§ **Exercise objective**
Copy out all the entries below, word for word.

= Beginning of Section =

Lemma Inv_handleFileLoaded (env : option jsstring) (fileName : jsstring)
    (w : World) :
  Inv w -> Inv (run_page (handleFileLoaded env fileName) w).
Proof.
  intros H. rewrite handleFileLoaded_run.
  apply Inv_fetchOverview, Inv_page_acts; [exact H | discriminate].
Qed.

Lemma Inv_handleSelection (env : option jsstring) (text : jsstring)
    (w : World) :
  Inv w -> text <> [] -> Inv (run_page (handleSelection env text) w).
Proof.
  intros H Ht.
  destruct (handleSelection_run env text w) as (k & -> & Hk).
  match goal with
  | |- context [page_acts ?acts w] =>
      apply (Inv_callRAG_request _ _ _ k (page_acts acts w))
  end.
  - apply Inv_page_acts; [exact H | ].
    cbn. congruence.
  - intros settled w'. exists (selection_reply settled).
    split; [apply Hk | apply selection_reply_actions].
Qed.

Lemma followup_reply_actions (settled : FetchSettled) :
  List.forallb reply_action (followup_reply settled) = true.
Proof.
  unfold followup_reply, callRAG_log, callRAG_result.
  destruct settled as [e|resp]; [reflexivity|].
  destruct (ok resp); [destruct (json resp)|]; reflexivity.
Qed.

Lemma Inv_submit (env : option jsstring) (w : World) :
  Inv w -> Inv (run_page (handleHighlightSubmit env (page w)) w).
Proof.
  intros H.
  destruct (trim (highlightInput (page w))) as [|u t] eqn:Ht.
  { rewrite handleHighlightSubmit_ignored by (left; exact Ht).
    apply (Inv_page_acts [PreventDefault]); [exact H | apply H]. }
  destruct (truthy_opt (selectedText (page w))) eqn:Hsel.
  2:{ rewrite handleHighlightSubmit_ignored by (right; exact Hsel).
      apply (Inv_page_acts [PreventDefault]); [exact H | apply H]. }
  destruct (selectedText (page w)) as [sel|] eqn:Hs; [|discriminate].
  apply truthy_true in Hsel.
  destruct (handleHighlightSubmit_run env w sel Hs Hsel) as (k & Hrun & Hk).
  { rewrite Ht. discriminate. }
  rewrite Hrun.
  match goal with
  | |- context [page_acts ?acts w] =>
      apply (Inv_callRAG_request _ _ _ k (page_acts acts w))
  end.
  - apply Inv_page_acts; [exact H | ].
    cbn. rewrite Hs. congruence.
  - intros settled w'. exists (followup_reply settled).
    split; [apply Hk | apply followup_reply_actions].
Qed.

Lemma Inv_settle (id : nat) (settled : FetchSettled)
    (k : FetchSettled -> Prog PageE unit) (w : World) :
  Inv w -> pending w !! id = Some k ->
  Inv (run_page (k settled) (with_pending (delete id) w)).
Proof.
  intros H Hk.
  assert (Hdel : Inv (with_pending (delete id) w)).
  { destruct H as [Hp Hs Ha Hh Hm]. constructor; try assumption.
    intros id' k'. cbn [pending with_pending nextRequest]. intros Hl.
    apply lookup_delete_Some in Hl as [_ Hl]. exact (Hp _ _ Hl). }
  destruct (inv_pending _ H _ _ Hk) as [Hsettle _].
  destruct (Hsettle settled (with_pending (delete id) w)) as (acts & -> & Hacts).
  apply Inv_page_acts; [exact Hdel|].
  rewrite page_acts_page.
  destruct (reply_actions_keep acts (page (with_pending (delete id) w)) Hacts)
    as (_ & -> & _).
  apply H.
Qed.

(** The handler of an event keeps the invariant, and so does the render
    that follows. *)
Lemma handle_Inv (env : option jsstring) (ev : Event) (w : World) :
  Inv w -> Inv (handle env ev w).
Proof.
  intros H. destruct ev as [files|sel cont|target cont sel|n|err|v| |id settled].
  - destruct (first_file files) as [file|] eqn:Hf.
    + rewrite (handle_FileChange_some env files file w Hf).
      apply Inv_handleFileLoaded, Inv_viewer_do; [|reflexivity].
      apply Inv_clear.
      apply Inv_viewer_do; [|reflexivity].
      apply Inv_viewer_do; [|reflexivity].
      assert (H1 : Inv (viewer_do (SetFileObj (Some file)) w))
        by (apply Inv_viewer_do; [exact H | reflexivity]).
      assert (H2 := Inv_revoke_opt (fileUrl (viewer w)) _ H1).
      change (fresh_url w)
        with (fresh_url (viewer_do (SetFileObj (Some file)) w)).
      rewrite <- (fresh_url_revoke_opt (fileUrl (viewer w))
                    (viewer_do (SetFileObj (Some file)) w)).
      apply (Inv_mint file _ H2).
      apply (revoke_held_empty _ H1).
    + rewrite (handle_FileChange_none env files w Hf). exact H.
  - destruct sel as [s|], cont as [c|];
      try (unfold handle; rewrite handleMouseUp_ignored; [exact H|tauto]).
    destruct (isCollapsed s) eqn:Hc.
    { unfold handle. rewrite handleMouseUp_ignored; [exact H|tauto]. }
    destruct (trim (toString s)) as [|u t] eqn:Ht.
    { unfold handle. rewrite handleMouseUp_ignored; [exact H|tauto]. }
    assert (Hne : trim (toString s) <> []) by (rewrite Ht; discriminate).
    rewrite (handle_MouseUp_selected env s c w Hc Hne).
    apply Inv_handleSelection; [|exact Hne].
    apply Inv_viewer_do; [|reflexivity].
    apply Inv_viewer_do; [exact H|reflexivity].
  - destruct target, cont as [c|];
      try (rewrite handle_MouseDown_elsewhere; [exact H|tauto]).
    rewrite handle_MouseDown_background.
    assert (H1 : Inv (run_page handleClearSelection
                        (viewer_do OnClearSelection
                           (viewer_do (SetHighlightRect None) w)))).
    { apply Inv_clear.
      apply Inv_viewer_do; [|reflexivity].
      apply Inv_viewer_do; [exact H|reflexivity]. }
    destruct sel; [apply Inv_viewer_do; [exact H1|reflexivity] | exact H1].
  - unfold handle. destruct (fileUrl (viewer w)); [|exact H].
    apply (Inv_viewer_do (SetNumPages n)); [exact H|reflexivity].
  - unfold handle. destruct (fileUrl (viewer w)); [|exact H].
    apply (Inv_viewer_do (ViewerConsoleError _)); [exact H|reflexivity].
  - unfold handle. destruct (truthy_opt (selectedText (page w))); [|exact H].
    apply (Inv_page_acts [SetHighlightInput v]); [exact H | apply H].
  - unfold handle. destruct (truthy_opt (selectedText (page w))); [|exact H].
    apply Inv_submit, H.
  - unfold handle. destruct (pending w !! id) as [k|] eqn:Hk; [|exact H].
    apply Inv_settle; assumption.
Qed.

Lemma step_Inv (env : option jsstring) (ev : Event) (w : World) :
  Inv w -> Inv (step env w ev).
Proof. intros H. apply Inv_commit, handle_Inv, H. Qed.

Lemma run_Inv (env : option jsstring) (evs : list Event) (w : World) :
  Inv w -> Inv (run env evs w).
Proof.
  revert w. induction evs as [|ev evs IH]; intros w H; [exact H|].
  apply IH, step_Inv, H.
Qed.

Lemma reachable_Inv (env : option jsstring) (w : World) :
  reachable env w -> Inv w.
Proof. intros [evs <-]. apply run_Inv, Inv_init. Qed.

= End of Section =

§ **Answer to this exercise**
Lemma Inv_handleFileLoaded (env : option jsstring) (fileName : jsstring)
    (w : World) :
  Inv w -> Inv (run_page (handleFileLoaded env fileName) w).
Proof.
  intros H. rewrite handleFileLoaded_run.
  apply Inv_fetchOverview, Inv_page_acts; [exact H | discriminate].
Qed.

Lemma Inv_handleSelection (env : option jsstring) (text : jsstring)
    (w : World) :
  Inv w -> text <> [] -> Inv (run_page (handleSelection env text) w).
Proof.
  intros H Ht.
  destruct (handleSelection_run env text w) as (k & -> & Hk).
  match goal with
  | |- context [page_acts ?acts w] =>
      apply (Inv_callRAG_request _ _ _ k (page_acts acts w))
  end.
  - apply Inv_page_acts; [exact H | ].
    cbn. congruence.
  - intros settled w'. exists (selection_reply settled).
    split; [apply Hk | apply selection_reply_actions].
Qed.

Lemma followup_reply_actions (settled : FetchSettled) :
  List.forallb reply_action (followup_reply settled) = true.
Proof.
  unfold followup_reply, callRAG_log, callRAG_result.
  destruct settled as [e|resp]; [reflexivity|].
  destruct (ok resp); [destruct (json resp)|]; reflexivity.
Qed.

Lemma Inv_submit (env : option jsstring) (w : World) :
  Inv w -> Inv (run_page (handleHighlightSubmit env (page w)) w).
Proof.
  intros H.
  destruct (trim (highlightInput (page w))) as [|u t] eqn:Ht.
  { rewrite handleHighlightSubmit_ignored by (left; exact Ht).
    apply (Inv_page_acts [PreventDefault]); [exact H | apply H]. }
  destruct (truthy_opt (selectedText (page w))) eqn:Hsel.
  2:{ rewrite handleHighlightSubmit_ignored by (right; exact Hsel).
      apply (Inv_page_acts [PreventDefault]); [exact H | apply H]. }
  destruct (selectedText (page w)) as [sel|] eqn:Hs; [|discriminate].
  apply truthy_true in Hsel.
  destruct (handleHighlightSubmit_run env w sel Hs Hsel) as (k & Hrun & Hk).
  { rewrite Ht. discriminate. }
  rewrite Hrun.
  match goal with
  | |- context [page_acts ?acts w] =>
      apply (Inv_callRAG_request _ _ _ k (page_acts acts w))
  end.
  - apply Inv_page_acts; [exact H | ].
    cbn. rewrite Hs. congruence.
  - intros settled w'. exists (followup_reply settled).
    split; [apply Hk | apply followup_reply_actions].
Qed.

Lemma Inv_settle (id : nat) (settled : FetchSettled)
    (k : FetchSettled -> Prog PageE unit) (w : World) :
  Inv w -> pending w !! id = Some k ->
  Inv (run_page (k settled) (with_pending (delete id) w)).
Proof.
  intros H Hk.
  assert (Hdel : Inv (with_pending (delete id) w)).
  { destruct H as [Hp Hs Ha Hh Hm]. constructor; try assumption.
    intros id' k'. cbn [pending with_pending nextRequest]. intros Hl.
    apply lookup_delete_Some in Hl as [_ Hl]. exact (Hp _ _ Hl). }
  destruct (inv_pending _ H _ _ Hk) as [Hsettle _].
  destruct (Hsettle settled (with_pending (delete id) w)) as (acts & -> & Hacts).
  apply Inv_page_acts; [exact Hdel|].
  rewrite page_acts_page.
  destruct (reply_actions_keep acts (page (with_pending (delete id) w)) Hacts)
    as (_ & -> & _).
  apply H.
Qed.

(** The handler of an event keeps the invariant, and so does the render
    that follows. *)
Lemma handle_Inv (env : option jsstring) (ev : Event) (w : World) :
  Inv w -> Inv (handle env ev w).
Proof.
  intros H. destruct ev as [files|sel cont|target cont sel|n|err|v| |id settled].
  - destruct (first_file files) as [file|] eqn:Hf.
    + rewrite (handle_FileChange_some env files file w Hf).
      apply Inv_handleFileLoaded, Inv_viewer_do; [|reflexivity].
      apply Inv_clear.
      apply Inv_viewer_do; [|reflexivity].
      apply Inv_viewer_do; [|reflexivity].
      assert (H1 : Inv (viewer_do (SetFileObj (Some file)) w))
        by (apply Inv_viewer_do; [exact H | reflexivity]).
      assert (H2 := Inv_revoke_opt (fileUrl (viewer w)) _ H1).
      change (fresh_url w)
        with (fresh_url (viewer_do (SetFileObj (Some file)) w)).
      rewrite <- (fresh_url_revoke_opt (fileUrl (viewer w))
                    (viewer_do (SetFileObj (Some file)) w)).
      apply (Inv_mint file _ H2).
      apply (revoke_held_empty _ H1).
    + rewrite (handle_FileChange_none env files w Hf). exact H.
  - destruct sel as [s|], cont as [c|];
      try (unfold handle; rewrite handleMouseUp_ignored; [exact H|tauto]).
    destruct (isCollapsed s) eqn:Hc.
    { unfold handle. rewrite handleMouseUp_ignored; [exact H|tauto]. }
    destruct (trim (toString s)) as [|u t] eqn:Ht.
    { unfold handle. rewrite handleMouseUp_ignored; [exact H|tauto]. }
    assert (Hne : trim (toString s) <> []) by (rewrite Ht; discriminate).
    rewrite (handle_MouseUp_selected env s c w Hc Hne).
    apply Inv_handleSelection; [|exact Hne].
    apply Inv_viewer_do; [|reflexivity].
    apply Inv_viewer_do; [exact H|reflexivity].
  - destruct target, cont as [c|];
      try (rewrite handle_MouseDown_elsewhere; [exact H|tauto]).
    rewrite handle_MouseDown_background.
    assert (H1 : Inv (run_page handleClearSelection
                        (viewer_do OnClearSelection
                           (viewer_do (SetHighlightRect None) w)))).
    { apply Inv_clear.
      apply Inv_viewer_do; [|reflexivity].
      apply Inv_viewer_do; [exact H|reflexivity]. }
    destruct sel; [apply Inv_viewer_do; [exact H1|reflexivity] | exact H1].
  - unfold handle. destruct (fileUrl (viewer w)); [|exact H].
    apply (Inv_viewer_do (SetNumPages n)); [exact H|reflexivity].
  - unfold handle. destruct (fileUrl (viewer w)); [|exact H].
    apply (Inv_viewer_do (ViewerConsoleError _)); [exact H|reflexivity].
  - unfold handle. destruct (truthy_opt (selectedText (page w))); [|exact H].
    apply (Inv_page_acts [SetHighlightInput v]); [exact H | apply H].
  - unfold handle. destruct (truthy_opt (selectedText (page w))); [|exact H].
    apply Inv_submit, H.
  - unfold handle. destruct (pending w !! id) as [k|] eqn:Hk; [|exact H].
    apply Inv_settle; assumption.
Qed.

Lemma step_Inv (env : option jsstring) (ev : Event) (w : World) :
  Inv w -> Inv (step env w ev).
Proof. intros H. apply Inv_commit, handle_Inv, H. Qed.

Lemma run_Inv (env : option jsstring) (evs : list Event) (w : World) :
  Inv w -> Inv (run env evs w).
Proof.
  revert w. induction evs as [|ev evs IH]; intros w H; [exact H|].
  apply IH, step_Inv, H.
Qed.

Lemma reachable_Inv (env : option jsstring) (w : World) :
  reachable env w -> Inv w.
Proof. intros [evs <-]. apply run_Inv, Inv_init. Qed.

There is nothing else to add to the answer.